1) Vanilla seleziona

Query: SELECT * FROM tbl WHERE index_col = xx

Risultato: pareggio

Confronto di vanilla seleziona da diversi motori di database

La velocità di questi è sostanzialmente la stessa e, come previsto, è lineare nel numero di colonne da selezionare.

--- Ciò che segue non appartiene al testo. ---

(* ===== verification/BuiltGraph.v ===== *)
(** * The graph that is built from a spec

    [buildReconcileGraph] described by lookups: which vertices there are, which
    edges they carry, and that the result is a graph a walk can start from. *)

From S2P Require Import Prelude GoStr Model ComposeSpec Naming Graph Reconcile Scheduling Walk.

(** A spec whose commands were normalised: distinct valid names, dependencies
    named once each, all of them declared. *)
Record spec_ok (spec : ComposeSpec) : Prop := {
  so_nodup : NoDup (command_names (Commands spec));
  so_names : forall c, c ∈ Commands spec -> validateName "command" (Name c) = Ok tt;
  so_after : forall c, c ∈ Commands spec -> NoDup (deps c);
  so_known : known (Commands spec);
}.

(** ** Folding edges into the vertex map *)

#[export] Instance graphEdge_eq_dec : EqDecision graphEdge.
Proof. solve_decision. Defined.

(** What the edges of [es] leave in the map of the vertex [k], which stands at
    the [near] end: [To] for the parents, [From] for the children. *)
Definition edges_after (near far : graphEdge -> vertexID) (k : vertexID) (es : list graphEdge)
    (m : gmap vertexID graphEdge) : gmap vertexID graphEdge :=
  foldl (fun m e => if decide (near e = k) then <[far e := e]> m else m) m es.

Lemma v_edges_eta v : v_edges v (Parents v) (Children v) = v.
Proof. by destruct v. Qed.

Lemma add_edge_lookup m e k :
  add_edge m e !! k =
  (fun v => v_edges v (if decide (To e = k) then <[From e := e]> (Parents v) else Parents v)
                      (if decide (From e = k) then <[To e := e]> (Children v) else Children v))
  <$> m !! k.
Proof.
  unfold add_edge, add_parent, add_child.
  destruct (decide (To e = k)) as [<-|H1].
  - rewrite lookup_alter_eq. destruct (decide (From e = To e)) as [E|H2].
    + rewrite E, lookup_alter_eq, <- option_fmap_compose. apply option_fmap_ext. by intros [].
    + rewrite lookup_alter_ne by done. apply option_fmap_ext. by intros [].
  - rewrite lookup_alter_ne by done. destruct (decide (From e = k)) as [<-|H2].
    + by rewrite lookup_alter_eq.
    + rewrite lookup_alter_ne by done. destruct (m !! k) as [v|]; [|done]. simpl. by rewrite v_edges_eta.
Qed.

Lemma add_edges_lookup es m k :
  foldl add_edge m es !! k =
  (fun v => v_edges v (edges_after To From k es (Parents v)) (edges_after From To k es (Children v))) <$> m !! k.
Proof.
  revert m. induction es as [|e es IH]; intros m; simpl.
  - destruct (m !! k) as [v|]; [|done]. simpl. by rewrite v_edges_eta.
  - rewrite IH, add_edge_lookup, <- option_fmap_compose. apply option_fmap_ext.
    intros v. simpl. by repeat case_decide.
Qed.

(** No two edges join the same vertices. *)
Definition unique_ends (es : list graphEdge) : Prop :=
  forall e1 e2, e1 ∈ es -> e2 ∈ es -> From e1 = From e2 -> To e1 = To e2 -> e1 = e2.

Lemma edges_after_some near far k es m p :
  is_Some (edges_after near far k es m !! p) <->
  (exists e, e ∈ es /\ far e = p /\ near e = k) \/ is_Some (m !! p).
Proof.
  revert m. induction es as [|e0 es IH]; intros m; simpl.
  { split; [by right|]. by intros [(? & ?%elem_of_nil & _)|?]. }
  rewrite IH. setoid_rewrite elem_of_cons.
  case_decide as Hk; [|naive_solver]. rewrite lookup_insert_is_Some.
  destruct (decide (far e0 = p)); naive_solver.
Qed.

Lemma edges_after_lookup near far k es p m e :
  edges_after near far k es m !! p = Some e ->
  (e ∈ es /\ far e = p /\ near e = k) \/ m !! p = Some e.
Proof.
  revert m. induction es as [|e0 es IH]; intros m; simpl; [by right|].
  intros [(He & ? & ?)|H]%IH.
  - left. split; [by right|done].
  - case_decide; [|by right]. apply lookup_insert_Some in H as [[? <-]|[_ ?]]; [|by right].
    left. split; [by left|done].
Qed.

(** ** The vertices before the edges *)

Definition bare_vertices (spec : ComposeSpec) snaps closure targets : gmap vertexID graphVertex :=
  foldl (fun m c => <[Name c := command_vertex snaps closure targets c]> m)
    (<[endVertex := newVertex endVertex None zeroSnapshot false None]>
       {[beginVertex := newVertex beginVertex None zeroSnapshot false None]})
    (Commands spec).

Definition all_edges (spec : ComposeSpec) : list graphEdge :=
  flat_map virtual_edges (Commands spec) ++ flat_map after_edges (Commands spec).

Lemma build_eq spec snaps closure targets :
  Vertices (buildReconcileGraph spec snaps closure targets)
  = foldl add_edge (bare_vertices spec snaps closure targets) (all_edges spec).
Proof. unfold all_edges. by rewrite foldl_app. Qed.

Lemma insert_commands_lookup snaps closure targets cmds (m : gmap vertexID graphVertex) k v :
  NoDup (command_names cmds) ->
  foldl (fun m c => <[Name c := command_vertex snaps closure targets c]> m) m cmds !! k = Some v <->
  (exists c, c ∈ cmds /\ Name c = k /\ v = command_vertex snaps closure targets c) \/
  (k ∉ command_names cmds /\ m !! k = Some v).
Proof.
  revert m. induction cmds as [|c cmds IH]; intros m Hnd; simpl.
  { split; [intros H; right; split; [by apply not_elem_of_nil|done]|].
    intros [(c & ?%elem_of_nil & _)|[_ ?]]; done. }
  inversion Hnd as [|? ? Hc Hnd']; subst. rewrite IH by done. clear IH.
  setoid_rewrite elem_of_cons.
  destruct (decide (Name c = k)) as [<-|Hk].
  - rewrite lookup_insert_eq. split.
    + intros [(c' & ? & ? & ?)|[_ [= <-]]]; [|by left; eauto].
      left. eauto.
    + intros [(c' & [->|?] & ? & ->)|[H _]]; [by right|left; by eauto|].
      by destruct H; left.
  - rewrite lookup_insert_ne by done. split.
    + intros [(c' & ? & ? & ?)|[H ?]]; [left; eauto|]. right. split; [|done]. intros [->|?]; done.
    + intros [(c' & [->|?] & ? & ?)|[H ?]]; [done|left; eauto|]. right. split; [|done].
      intros ?. apply H. by right.
Qed.

Lemma edge_from c e : e ∈ after_edges c <->
  exists a, a ∈ After c /\ e = MkEdge (after_Name a) (Name c) (Condition a).
Proof. unfold after_edges. rewrite list_elem_of_fmap. naive_solver. Qed.

Lemma elem_of_flat_map {A B} (f : A -> list B) l y : y ∈ flat_map f l <-> exists x, x ∈ l /\ y ∈ f x.
Proof. setoid_rewrite list_elem_of_In. rewrite in_flat_map. naive_solver. Qed.

Lemma elem_of_all_edges spec e :
  e ∈ all_edges spec <->
  exists c, c ∈ Commands spec /\
    (e = MkEdge beginVertex (Name c) "" \/ e = MkEdge (Name c) endVertex "" \/
     exists a, a ∈ After c /\ e = MkEdge (after_Name a) (Name c) (Condition a)).
Proof.
  unfold all_edges. rewrite elem_of_app, !elem_of_flat_map. setoid_rewrite edge_from.
  unfold virtual_edges. setoid_rewrite elem_of_cons. setoid_rewrite list_elem_of_singleton.
  naive_solver.
Qed.

Section Built.
Context (spec : ComposeSpec) (snaps : gmap string commandSnapshot) (closure : gset string)
  (targets : targetSet) (Hok : spec_ok spec).

Let g := buildReconcileGraph spec snaps closure targets.

Lemma name_real c : c ∈ Commands spec -> Name c <> beginVertex /\ Name c <> endVertex.
Proof. intros Hc%(so_names spec Hok). split; by eapply validateName_no_nul. Qed.

Lemma spec_name_inj c1 c2 : c1 ∈ Commands spec -> c2 ∈ Commands spec -> Name c1 = Name c2 -> c1 = c2.
Proof. apply name_inj. apply Hok. Qed.

Lemma dep_command c a : c ∈ Commands spec -> a ∈ After c ->
  exists d, d ∈ Commands spec /\ Name d = after_Name a.
Proof.
  intros Hc Ha. pose proof (so_known spec Hok c (after_Name a) Hc) as H.
  unfold deps in H. unfold command_names in H. rewrite !list_elem_of_fmap in H.
  destruct H as (d & ? & ?); [by exists a|]. by exists d.
Qed.

Lemma edges_unique e1 e2 :
  e1 ∈ all_edges spec -> e2 ∈ all_edges spec -> From e1 = From e2 -> To e1 = To e2 -> e1 = e2.
Proof.
  intros (c1 & Hc1 & H1)%elem_of_all_edges (c2 & Hc2 & H2)%elem_of_all_edges Hf Ht.
  destruct (name_real c1 Hc1) as [? ?], (name_real c2 Hc2) as [? ?].
  assert (forall c a, c ∈ Commands spec -> a ∈ After c -> after_Name a <> beginVertex) as Hb.
  { intros c a Hc (d & Hd & <-)%dep_command; [|done]. by apply name_real. }
  destruct H1 as [->|[->|(a1 & Ha1 & ->)]], H2 as [->|[->|(a2 & Ha2 & ->)]]; simpl in *;
    try congruence; try (by destruct (Hb c2 a2)); try (by destruct (Hb c1 a1)).
  apply spec_name_inj in Ht as ->; [|done..].
  apply list_elem_of_lookup in Ha1 as [i Hi], Ha2 as [j Hj].
  assert (i = j) as ->; [|congruence].
  apply (NoDup_lookup (deps c2) i j (after_Name a1)); [by apply Hok| |];
    unfold deps; rewrite list_lookup_fmap; [by rewrite Hi|by rewrite Hj, Hf].
Qed.

(** The vertices: the two virtual ones and one per command. *)
Lemma build_lookup k v :
  Vertices g !! k = Some v <->
  exists b, v = v_edges b (edges_after To From k (all_edges spec) ∅)
                          (edges_after From To k (all_edges spec) ∅) /\
    ((exists c, c ∈ Commands spec /\ Name c = k /\ b = command_vertex snaps closure targets c) \/
     (k = beginVertex \/ k = endVertex) /\ b = newVertex k None zeroSnapshot false None).
Proof.
  unfold g. rewrite build_eq, add_edges_lookup, fmap_Some.
  assert (forall b, bare_vertices spec snaps closure targets !! k = Some b <->
    (exists c, c ∈ Commands spec /\ Name c = k /\ b = command_vertex snaps closure targets c) \/
     (k = beginVertex \/ k = endVertex) /\ b = newVertex k None zeroSnapshot false None) as Hb.
  { intros b. unfold bare_vertices. rewrite insert_commands_lookup by apply Hok.
    assert ((k = beginVertex \/ k = endVertex) -> k ∉ command_names (Commands spec)) as Hreal.
    { unfold command_names. rewrite list_elem_of_fmap. intros H (c & -> & Hc). apply name_real in Hc. tauto. }
    rewrite lookup_insert_Some, lookup_singleton_Some.
    split; (intros [H|H]; [by left|right]); naive_solver. }
  setoid_rewrite Hb. split.
  - intros (b & H & ->). exists b. split; [|done]. destruct H as [(c & _ & _ & ->)|[_ ->]]; reflexivity.
  - intros (b & -> & H). exists b. split; [done|]. destruct H as [(c & _ & _ & ->)|[_ ->]]; reflexivity.
Qed.

Lemma build_command c : c ∈ Commands spec -> exists v,
  Vertices g !! Name c = Some v /\ v_Command v = Some c /\ v_ID v = Name c /\
  InClosure v = bool_decide (Name c ∈ closure) /\
  (Name c ∉ closure -> Snapshot v = default zeroSnapshot (snaps !! Name c)) /\
  Parents v = edges_after To From (Name c) (all_edges spec) ∅ /\
  Children v = edges_after From To (Name c) (all_edges spec) ∅.
Proof.
  intros Hc. eexists. split; [apply build_lookup; eexists; split; [reflexivity|left; by eauto]|].
  unfold v_edges, command_vertex, newVertex; simpl. split_and!; try done.
  intros Hn. by rewrite bool_decide_false.
Qed.

Lemma build_inv k v : Vertices g !! k = Some v ->
  (exists c, c ∈ Commands spec /\ Name c = k /\ v_Command v = Some c /\
     InClosure v = bool_decide (Name c ∈ closure)) \/
  ((k = beginVertex \/ k = endVertex) /\ v_Command v = None /\ InClosure v = false).
Proof.
  intros (b & -> & [(c & Hc & <- & ->)|[Hk ->]])%build_lookup; [left|right]; [|done].
  exists c. done.
Qed.

Lemma parents_of k v p : Vertices g !! k = Some v ->
  (is_Some (Parents v !! p) <-> exists e, e ∈ all_edges spec /\ From e = p /\ To e = k).
Proof.
  intros (b & -> & _)%build_lookup. simpl. rewrite edges_after_some, lookup_empty.
  split; [by intros [?|[? ?]]|by left].
Qed.

Lemma children_of k v p : Vertices g !! k = Some v ->
  (is_Some (Children v !! p) <-> exists e, e ∈ all_edges spec /\ To e = p /\ From e = k).
Proof.
  intros (b & -> & _)%build_lookup. simpl. rewrite edges_after_some, lookup_empty.
  split; [by intros [?|[? ?]]|by left].
Qed.

(** The parents of a command: the virtual begin vertex and its dependencies, each
    under its condition. *)
Lemma command_parents c v p e : c ∈ Commands spec -> Vertices g !! Name c = Some v ->
  (Parents v !! p = Some e <->
   (p = beginVertex /\ e = MkEdge beginVertex (Name c) "") \/
   exists a, a ∈ After c /\ p = after_Name a /\ e = MkEdge p (Name c) (Condition a)).
Proof.
  intros Hc Hv. destruct (name_real c Hc) as [Hnb Hne].
  transitivity (e ∈ all_edges spec /\ From e = p /\ To e = Name c).
  - split.
    + apply build_lookup in Hv as (b & -> & _). simpl. intros [?|?]%edges_after_lookup; done.
    + intros (He & Hf & Ht). destruct (proj2 (parents_of (Name c) v p Hv) ltac:(eauto)) as [e' He'].
      rewrite He'. f_equal. apply build_lookup in Hv as (b & -> & _). simpl in He'.
      apply edges_after_lookup in He' as [(? & ? & ?)|?]; [|done]. apply edges_unique; congruence.
  - rewrite elem_of_all_edges. split.
    + intros ((c' & Hc' & [->|[->|(a & Ha & ->)]]) & Hf & Ht); simpl in *; [left|congruence|right].
      * by rewrite Ht, Hf.
      * apply spec_name_inj in Ht as ->; [|done..]. exists a. by rewrite Hf.
    + intros [[-> ->]|(a & Ha & -> & ->)]; simpl; (split; [exists c|done]); (split; [done|]).
      * by left.
      * right. right. eauto.
Qed.

(** The edge to a dependent, seen from the dependency. *)
Lemma command_child c d a v : c ∈ Commands spec -> d ∈ Commands spec -> a ∈ After c ->
  after_Name a = Name d -> Vertices g !! Name d = Some v ->
  Children v !! Name c = Some (MkEdge (Name d) (Name c) (Condition a)).
Proof.
  intros Hc Hd Ha E Hv.
  assert (He : MkEdge (Name d) (Name c) (Condition a) ∈ all_edges spec).
  { apply elem_of_all_edges. exists c. split; [done|]. right. right. exists a. by rewrite E. }
  destruct (proj2 (children_of (Name d) v (Name c) Hv)) as [e He']; [by eexists|].
  etransitivity; [exact He'|]. f_equal. apply build_lookup in Hv as (b & -> & _). simpl in He'.
  apply edges_after_lookup in He' as [(? & ? & ?)|?]; [|done]. by apply edges_unique.
Qed.

Lemma build_wf : graph_wf g.
Proof.
  constructor.
  - intros a b va vb Ha Hb. rewrite (parents_of _ _ _ Ha), (children_of _ _ _ Hb). naive_solver.
  - intros dir v Hv. unfold active. apply build_inv in Hv as [(c & Hc & E & _)|(_ & -> & _)]; [|done].
    destruct (name_real c Hc), dir; done.
  - intros k v Hv Hi. unfold active. rewrite Hi.
    apply build_inv in Hv as [(c & _ & _ & -> & _)|(_ & _ & ?)]; [done|congruence].
  - intros k v (b & -> & [(c & _ & _ & ->)|[_ ->]])%build_lookup; done.
Qed.

End Built.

InnoDB sembra leggermente più veloce di MyISAM ma questo è davvero marginale.

Codice:

import timeit
import MySQLdb
import MySQLdb.cursors
import random
from random import randint

db = MySQLdb.connect(host="...", user="...", passwd="...", db="...", cursorclass=MySQLdb.cursors.DictCursor)
cur = db.cursor()

lengthOfTable = 100000

# Fill up the tables with random data
for x in xrange(lengthOfTable):
    rand1 = random.random()
    rand2 = random.random()
    rand3 = random.random()
    rand4 = random.random()

    insertString = "INSERT INTO test_table_innodb (value1,value2,value3,value4) VALUES (" + str(rand1) + "," + str(rand2) + "," + str(rand3) + "," + str(rand4) + ")"
    insertString2 = "INSERT INTO test_table_myisam (value1,value2,value3,value4) VALUES (" + str(rand1) + "," + str(rand2) + "," + str(rand3) + "," + str(rand4) + ")"
    insertString3 = "INSERT INTO test_table_memory (value1,value2,value3,value4) VALUES (" + str(rand1) + "," + str(rand2) + "," + str(rand3) + "," + str(rand4) + ")"

    cur.execute(insertString)
    cur.execute(insertString2)
    cur.execute(insertString3)

db.commit()

# Define a function to pull a certain number of records from these tables
def selectRandomRecords(testTable,numberOfRecords):

    for x in xrange(numberOfRecords):
        rand1 = randint(0,lengthOfTable)

        selectString = "SELECT * FROM " + testTable + " WHERE index_col = " + str(rand1)
        cur.execute(selectString)

setupString = "from __main__ import selectRandomRecords"

# Test time taken using timeit
myisam_times = []
innodb_times = []
memory_times = []

for theLength in [3,10,30,100,300,1000,3000,10000]:

    innodb_times.append( timeit.timeit('selectRandomRecords("test_table_innodb",' + str(theLength) + ')', number=100, setup=setupString) )
    myisam_times.append( timeit.timeit('selectRandomRecords("test_table_myisam",' + str(theLength) + ')', number=100, setup=setupString) )
    memory_times.append( timeit.timeit('selectRandomRecords("test_table_memory",' + str(theLength) + ')', number=100, setup=setupString) )

 

2) conta

Query: SELECT count(*) FROM tbl

Risultato: MyISAM vince

Confronto dei conteggi da parte di diversi motori di database

Questo dimostra una grande differenza tra MyISAM e InnoDB - MyISAM (e memoria) tiene traccia del numero di record nella tabella, quindi questa transazione è veloce e O (1). La quantità di tempo necessaria per il conteggio di InnoDB aumenta in modo super-lineare con la dimensione della tabella nell'intervallo che ho studiato. Sospetto che molte delle accelerazioni delle query MyISAM osservate nella pratica siano dovute a effetti simili.

Codice:

myisam_times = []
innodb_times = []
memory_times = []

# Define a function to count the records
def countRecords(testTable):

    selectString = "SELECT count(*) FROM " + testTable
    cur.execute(selectString)

setupString = "from __main__ import countRecords"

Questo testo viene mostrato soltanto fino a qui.